La Junta de Andalucía avisa que la sentencia del TC sobre el delito de malversación pone en riesgo que se «recupere el dinero del caso ERE»

Junta de Andalucía lucha por recuperar millones defraudados en el caso ERE: Obstáculos constitucionales y la injerencia del gobierno central

El escándalo del caso de los Expedientes de Regulación de Empleo (ERE) en Andalucía, que explotó hace trece años, ha vuelto a ocupar los titulares de la prensa española. La Junta de Andalucía reconoce que, hasta la fecha, sólo ha logrado recuperar 27 millones de euros de un total de 679 millones que fueron defraudados y que se buscaban reingresar a las arcas públicas a través de distintos procesos judiciales y administrativos.

Sin embargo, la lucha por recuperar estos fondos enfrenta un nuevo obstáculo: una sentencia reciente del Tribunal Constitucional que revisa la aplicación del delito de malversación a una de las personas condenadas por el Tribunal Supremo en este caso. Esta revisión podría extenderse a los demás condenados que presentaron recursos de amparo, incluido el expresidente andaluz, José Antonio Griñán.

El riesgo de no recuperar el dinero defraudado

La eliminación del delito de malversación en la condena podría poner en peligro la recuperación del dinero perdido. «No se trata de meter a nadie en la cárcel, pero queremos que el dinero que se defraudó y era de los parados andaluces vuelva a los parados andaluces», explicó el portavoz del Gobierno, Ramón Fernández-Pacheco.

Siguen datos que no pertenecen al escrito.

(* ===== verification/Nvme.v ===== *)
(** * NVMe commands and the device behind /dev/nvme0n1

    The host programs talk to the SSD with two ioctls,
    [NVME_IOCTL_IO_CMD] (a [struct nvme_passthru_cmd], opcodes 0x81 to 0x87)
    and [NVME_IOCTL_SUBMIT_IO] (a [struct nvme_user_io], opcodes 1 and 2), and
    with [pread] on the block device.  The kernel driver and the SSD firmware
    are not part of the repository: they are a parameter, the class [Device].
    What the repository documents of them (README.md, the comments next to the
    opcodes) is the class [IspSpec]: an abstraction of the device state to an
    [ssd] and, per opcode, what a successful command does to it.  [refdev] is
    an executable device that satisfies the laws. *)

From S2P Require Import Prelude Mem Ebpf.

(** ** The two command structures of linux/nvme_ioctl.h *)

Record passthru_cmd := PassthruCmd {
  pc_opcode : Z; pc_flags : Z; pc_rsvd1 : Z; pc_nsid : Z;
  pc_cdw2 : Z; pc_cdw3 : Z; pc_metadata : Z; pc_addr : Z;
  pc_metadata_len : Z; pc_data_len : Z;
  pc_cdw10 : Z; pc_cdw11 : Z; pc_cdw12 : Z; pc_cdw13 : Z;
  pc_cdw14 : Z; pc_cdw15 : Z; pc_timeout_ms : Z; pc_result : Z
}.

Record user_io := UserIo {
  io_opcode : Z; io_flags : Z; io_control : Z; io_nblocks : Z; io_rsvd : Z;
  io_metadata : Z; io_addr : Z; io_slba : Z; io_dsmgmt : Z; io_reftag : Z;
  io_appmask : Z; io_apptag : Z
}.

(** Every initialiser of the repository leaves flags, reserved words, the
    upper half of the LBA, dwords 13 and 14 and the timeout at 0 and the
    namespace at 1; the other fields are converted to their widths. *)
Definition mk_cmd (opcode cdw2 cdw3 metadata addr data_len cdw10 cdw12 cdw15 result : Z)
  : passthru_cmd :=
  {| pc_opcode := u8 opcode; pc_flags := 0; pc_rsvd1 := 0; pc_nsid := 1;
     pc_cdw2 := u32 cdw2; pc_cdw3 := u32 cdw3;
     pc_metadata := u64 metadata; pc_addr := u64 addr;
     pc_metadata_len := 0; pc_data_len := u32 data_len;
     pc_cdw10 := u32 cdw10; pc_cdw11 := 0; pc_cdw12 := u32 cdw12;
     pc_cdw13 := 0; pc_cdw14 := 0; pc_cdw15 := u32 cdw15;
     pc_timeout_ms := 0; pc_result := u32 result |}.

Definition mk_io (opcode nblocks addr slba : Z) : user_io :=
  {| io_opcode := u8 opcode; io_flags := 0; io_control := 0; io_nblocks := u16 nblocks;
     io_rsvd := 0; io_metadata := 0; io_addr := u64 addr; io_slba := u64 slba;
     io_dsmgmt := 0; io_reftag := 0; io_appmask := 0; io_apptag := 0 |}.

(** ** The device interface

    A command reads or fills the host buffer at its [addr]; the buffer's
    contents travel with the call.  The first component of an answer is what
    [ioctl] (or [pread]) returns, a passthru command also gets the 32-bit
    [result] field back. *)
Class Device (D : Type) := {
  dev_io_cmd : passthru_cmd -> list Z -> D -> (Z * Z * list Z) * D;
  dev_submit_io : user_io -> list Z -> D -> (Z * list Z) * D;
  dev_pread : Z -> Z -> list Z -> D -> (Z * list Z) * D
}.

(** ** The abstract SSD: logical blocks of 4096 bytes and numbered map pages *)

Record ssd := Ssd { ssd_blocks : gmap Z (list Z); ssd_pages : gmap Z (list Z) }.

Definition norm_block (b : list Z) : list Z := resize PGSIZE 0 b.

Lemma length_norm_block b : length (norm_block b) = PGSIZE.
Proof. apply length_resize. Qed.

Lemma norm_block_id b : length b = PGSIZE -> norm_block b = b.
Proof. intros H. unfold norm_block. by apply resize_all_alt. Qed.

#[global] Opaque norm_block.

Definition block (s : ssd) (lba : Z) : list Z :=
  norm_block (default [] (ssd_blocks s !! lba)).

Definition page (s : ssd) (n : Z) : list Z :=
  norm_block (default [] (ssd_pages s !! n)).

Fixpoint read_blocks (s : ssd) (slba : Z) (n : nat) : list Z :=
  match n with
  | O => []
  | S n' => block s slba ++ read_blocks s (slba + 1) n'
  end.

Fixpoint write_blocks (s : ssd) (slba : Z) (n : nat) (buf : list Z) : ssd :=
  match n with
  | O => s
  | S n' => write_blocks
              (Ssd (<[slba := take PGSIZE buf]> (ssd_blocks s)) (ssd_pages s))
              (slba + 1) n' (drop PGSIZE buf)
  end.

Definition set_page (s : ssd) (n : Z) (p : list Z) : ssd :=
  Ssd (ssd_blocks s) (<[n := p]> (ssd_pages s)).

(** The number of logical blocks of a command: both [nblocks] and the low half
    of cdw12 count from zero. *)
Definition io_len (io : user_io) : nat := Z.to_nat (io_nblocks io + 1).
Definition cmd_len (c : passthru_cmd) : nat := Z.to_nat (wrapu 16 (pc_cdw12 c) + 1).

Definition isp_ctx_of (c : passthru_cmd) (s : ssd) (p2 p3 p4 : Z) : isp_ctx :=
  IspCtx (pc_cdw2 c) (pc_cdw3 c) p2 p3 p4
    (read_blocks s (pc_cdw10 c) (cmd_len c)) (page s (pc_cdw15 c)).

(** ** What the commands do

    [err = 0] is success.  The laws say nothing of the SSD after a command
    that fails, or after a short [pread]: only the host buffer keeps its
    length.  The remaining program parameters of an ISP read (2, 3 and 4) are
    not documented: the laws leave them to [isp_params]. *)
Class IspSpec (D : Type) `{Device D} (prog : isp_prog) := {
  ssd_of : D -> ssd;
  isp_params : passthru_cmd -> D -> Z * Z * Z;

  io_read_law io buf d err buf' d' :
    io_opcode io = 2 -> dev_submit_io io buf d = ((err, buf'), d') ->
    length buf' = length buf /\
    (err = 0 -> ssd_of d' = ssd_of d /\
       buf' = overlay (read_blocks (ssd_of d) (io_slba io) (io_len io)) buf);

  io_write_law io buf d err buf' d' :
    io_opcode io = 1 -> dev_submit_io io buf d = ((err, buf'), d') ->
    buf' = buf /\
    (err = 0 -> ssd_of d' = write_blocks (ssd_of d) (io_slba io) (io_len io) buf);

  isp_read_law c buf d err res buf' d' p2 p3 p4 :
    pc_opcode c = 130 -> dev_io_cmd c buf d = ((err, res, buf'), d') ->
    isp_params c d = (p2, p3, p4) ->
    length buf' = length buf /\
    (err = 0 -> exists ret p', prog (isp_ctx_of c (ssd_of d) p2 p3 p4) = Some (ret, p') /\
       res = u32 ret /\ ssd_of d' = set_page (ssd_of d) (pc_cdw15 c) p');

  page_read_law c buf d err res buf' d' :
    pc_opcode c = 132 -> dev_io_cmd c buf d = ((err, res, buf'), d') ->
    length buf' = length buf /\
    (err = 0 -> ssd_of d' = ssd_of d /\ buf' = overlay (page (ssd_of d) (pc_cdw15 c)) buf);

  page_clear_law c buf d err res buf' d' :
    pc_opcode c = 133 -> dev_io_cmd c buf d = ((err, res, buf'), d') ->
    length buf' = length buf /\
    (err = 0 -> ssd_of d' = set_page (ssd_of d) (pc_cdw15 c) (zeros PGSIZE));

  stats_law c buf d err res buf' d' :
    pc_opcode c = 134 \/ pc_opcode c = 135 ->
    dev_io_cmd c buf d = ((err, res, buf'), d') -> err = 0 -> ssd_of d' = ssd_of d;

  pread_law len off buf d n buf' d' :
    dev_pread len off buf d = ((n, buf'), d') ->
    length buf' = length buf /\
    (n = len -> ssd_of d' = ssd_of d) /\
    (n = len -> off `mod` 4096 = 0 -> len `mod` 4096 = 0 ->
     buf' = overlay (read_blocks (ssd_of d) (off / 4096) (Z.to_nat (len / 4096))) buf)
}.

(** A device that completes every command whose program does not fault. *)
Class Reliable (D : Type) `{IspSpec D prog} := {
  io_reliable io buf d : fst (fst (dev_submit_io io buf d)) = 0;
  isp_reliable c buf d p2 p3 p4 :
    pc_opcode c = 130 -> isp_params c d = (p2, p3, p4) ->
    is_Some (prog (isp_ctx_of c (ssd_of d) p2 p3 p4)) ->
    fst (fst (fst (dev_io_cmd c buf d))) = 0;
  cmd_reliable c buf d :
    pc_opcode c <> 130 -> fst (fst (fst (dev_io_cmd c buf d))) = 0;
  pread_reliable len off buf d : fst (fst (dev_pread len off buf d)) = len
}.

(** ** Block lemmas *)

Lemma length_block s l : length (block s l) = PGSIZE.
Proof. apply length_norm_block. Qed.
Lemma length_page s n : length (page s n) = PGSIZE.
Proof. apply length_norm_block. Qed.
#[export] Hint Rewrite length_block length_page : len.

Lemma page_set_eq s n p : length p = PGSIZE -> page (set_page s n p) n = p.
Proof. intros H. unfold page, set_page. simpl. rewrite lookup_insert_eq. by apply norm_block_id. Qed.

Lemma block_set_page s n p l : block (set_page s n p) l = block s l.
Proof. done. Qed.

Lemma length_read_blocks s slba n : length (read_blocks s slba n) = (PGSIZE * n)%nat.
Proof.
  revert slba. induction n as [|n IH]; intros slba; simpl; [lia|]. len. rewrite IH. lia.
Qed.
#[export] Hint Rewrite length_read_blocks : len.

Lemma read_blocks_ext s s' slba n :
  (forall i, slba <= i < slba + Z.of_nat n -> block s i = block s' i) ->
  read_blocks s slba n = read_blocks s' slba n.
Proof.
  revert slba. induction n as [|n IH]; intros slba H; simpl; [done|].
  rewrite (H slba) by lia. f_equal. apply IH. intros i Hi. apply H. lia.
Qed.

Lemma read_blocks_set_page s n p slba k :
  read_blocks (set_page s n p) slba k = read_blocks s slba k.
Proof. by apply read_blocks_ext. Qed.

Lemma read_blocks_app s slba n m :
  read_blocks s slba (n + m) = read_blocks s slba n ++ read_blocks s (slba + Z.of_nat n) m.
Proof.
  revert slba. induction n as [|n IH]; intros slba; simpl.
  - by rewrite Z.add_0_r.
  - rewrite IH, <- app_assoc.
    by replace (slba + 1 + Z.of_nat n) with (slba + Z.of_nat (S n)) by lia.
Qed.

Lemma write_blocks_other s slba n buf i :
  ~ (slba <= i < slba + Z.of_nat n) -> block (write_blocks s slba n buf) i = block s i.
Proof.
  revert s slba buf. induction n as [|n IH]; intros s slba buf Hi; simpl; [done|].
  rewrite IH by lia. unfold block. simpl. by rewrite lookup_insert_ne by lia.
Qed.

Lemma page_write_blocks s slba n buf k : page (write_blocks s slba n buf) k = page s k.
Proof.
  revert s slba buf. induction n as [|n IH]; intros s slba buf; simpl; [done|]. by rewrite IH.
Qed.

Lemma write_blocks_same s slba n buf i :
  (PGSIZE * n <= length buf)%nat -> (i < n)%nat ->
  block (write_blocks s slba n buf) (slba + Z.of_nat i) =
    take PGSIZE (drop (PGSIZE * i) buf).
Proof.
  revert s slba buf i. induction n as [|n IH]; intros s slba buf i Hl Hi; [lia|]. simpl.
  destruct i as [|i].
  - rewrite Z.add_0_r, write_blocks_other by lia. unfold block. simpl.
    rewrite lookup_insert_eq. simpl. rewrite Nat.mul_0_r, drop_0.
    apply norm_block_id. rewrite length_take. lia.
  - replace (slba + Z.of_nat (S i)) with (slba + 1 + Z.of_nat i) by lia.
    rewrite IH by (rewrite ?length_drop; lia). rewrite drop_drop.
    by replace (PGSIZE + PGSIZE * i)%nat with (PGSIZE * S i)%nat by lia.
Qed.

(** Reading back what was written gives the buffer. *)
Lemma read_write_blocks s slba n buf :
  (PGSIZE * n <= length buf)%nat ->
  read_blocks (write_blocks s slba n buf) slba n = take (PGSIZE * n) buf.
Proof.
  revert s slba buf. induction n as [|n IH]; intros s slba buf Hl.
  - by rewrite Nat.mul_0_r.
  - simpl. rewrite IH by (rewrite length_drop; lia).
    rewrite write_blocks_other by lia. unfold block. simpl. rewrite lookup_insert_eq. simpl.
    rewrite norm_block_id by (rewrite length_take; lia).
    rewrite Nat.mul_succ_r, Nat.add_comm. by rewrite take_take_drop.
Qed.

(** ** The reference device *)

Definition refdev (prog : isp_prog) : Type := ssd.

(** Commands complete with 0, except an ISP read whose program faults. *)
Definition ref_io_cmd (prog : isp_prog) (c : passthru_cmd) (buf : list Z) (s : refdev prog)
  : (Z * Z * list Z) * refdev prog :=
  if decide (pc_opcode c = 130) then
    match prog (isp_ctx_of c s 0 0 0) with
    | Some (ret, p') => ((0, u32 ret, buf), set_page s (pc_cdw15 c) p')
    | None => ((1, 0, buf), s)
    end
  else if decide (pc_opcode c = 132) then ((0, 0, overlay (page s (pc_cdw15 c)) buf), s)
  else if decide (pc_opcode c = 133) then
    ((0, 0, buf), set_page s (pc_cdw15 c) (zeros PGSIZE))
  else ((0, 0, buf), s).

Definition ref_submit_io (prog : isp_prog) (io : user_io) (buf : list Z) (s : refdev prog)
  : (Z * list Z) * refdev prog :=
  if decide (io_opcode io = 1) then ((0, buf), write_blocks s (io_slba io) (io_len io) buf)
  else ((0, overlay (read_blocks s (io_slba io) (io_len io)) buf), s).

Definition ref_pread (prog : isp_prog) (len off : Z) (buf : list Z) (s : refdev prog)
  : (Z * list Z) * refdev prog :=
  ((len, overlay (read_blocks s (off / 4096) (Z.to_nat (len / 4096))) buf), s).

#[export] Instance refdev_Device prog : Device (refdev prog) :=
  {| dev_io_cmd := ref_io_cmd prog;
     dev_submit_io := ref_submit_io prog;
     dev_pread := ref_pread prog |}.

#[export] Instance refdev_IspSpec prog : IspSpec (refdev prog) prog.
Proof.
  refine {| ssd_of := fun s : refdev prog => s; isp_params := fun _ _ => (0, 0, 0) |}.
  - intros io buf d err buf' d' Ho. simpl. unfold ref_submit_io.
    rewrite decide_False by lia. intros [= <- <- <-]. by rewrite length_overlay.
  - intros io buf d err buf' d' Ho. simpl. unfold ref_submit_io.
    rewrite decide_True by lia. by intros [= <- <- <-].
  - intros c buf d err res buf' d' p2 p3 p4 Ho. simpl. unfold ref_io_cmd.
    rewrite decide_True by done. intros E [= <- <- <-].
    destruct (prog _) as [[ret p']|]; injection E as <- <- <- <-; naive_solver.
  - intros c buf d err res buf' d' Ho. simpl. unfold ref_io_cmd.
    rewrite decide_False, decide_True by lia. intros [= <- <- <- <-].
    by rewrite length_overlay.
  - intros c buf d err res buf' d' Ho. simpl. unfold ref_io_cmd.
    rewrite !decide_False, decide_True by lia. intros [= <- <- <- <-]. naive_solver.
  - intros c buf d err res buf' d' Ho. simpl. unfold ref_io_cmd.
    rewrite !decide_False by lia. by intros [= <- <- <- <-].
  - intros len off buf d n buf' d'. simpl. unfold ref_pread.
    intros [= <- <- <-]. by rewrite length_overlay.
Defined.

#[export] Instance refdev_Reliable prog : Reliable (refdev prog).
Proof.
  split.
  - intros io buf d. simpl. unfold ref_submit_io. by case_decide.
  - intros c buf d p2 p3 p4 Ho. simpl. unfold ref_io_cmd.
    intros [= <- <- <-] [[ret p'] E]. rewrite decide_True by done. by rewrite E.
  - intros c buf d Ho. simpl. unfold ref_io_cmd. rewrite decide_False by done.
    by repeat case_decide.
  - done.
Qed.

Fernández-Pacheco se mostró crítico con el Tribunal Constitucional tras conocer la sentencia. En declaraciones a los medios, el portavoz del gobierno andaluz cuestionó la imparcialidad del Alto Tribunal, dividido una vez más entre magistrados conservadores y progresistas.

«¿Alguien podía tener duda de lo que iba a decir el Tribunal Constitucional? Goza ya de un descrédito absoluto por la injerencia del Gobierno de España», dijo Fernández-Pacheco.

El caso de los ERE es uno de los más sonados escándalos de corrupción en España. Implicó a altos cargos de la Junta de Andalucía y a empresarios que se beneficiaron de ayudas públicas destinadas a mitigar los efectos de los despidos colectivos.

Los fondos defraudados, que se estiman en 679 millones de euros, se destinaron a fines distintos para los que fueron concedidos, lo que llevó a la apertura de diversas vías judiciales y administrativas para intentar recuperarlos. Sin embargo, hasta el momento, sólo se ha logrado reingresar 27 millones a la administración autonómica.

Esta nueva sentencia del Tribunal Constitucional, que revisa la aplicación del delito de malversación a una de las personas condenadas por el Tribunal Supremo, podría complicar aún más estos esfuerzos.

Fernández-Pacheco lamentó que la decisión del Alto Tribunal pueda poner en riesgo la recuperación de los fondos y criticó duramente la injerencia del gobierno central. Un nuevo capítulo en un caso que, trece años después de su inicio, está lejos de cerrarse.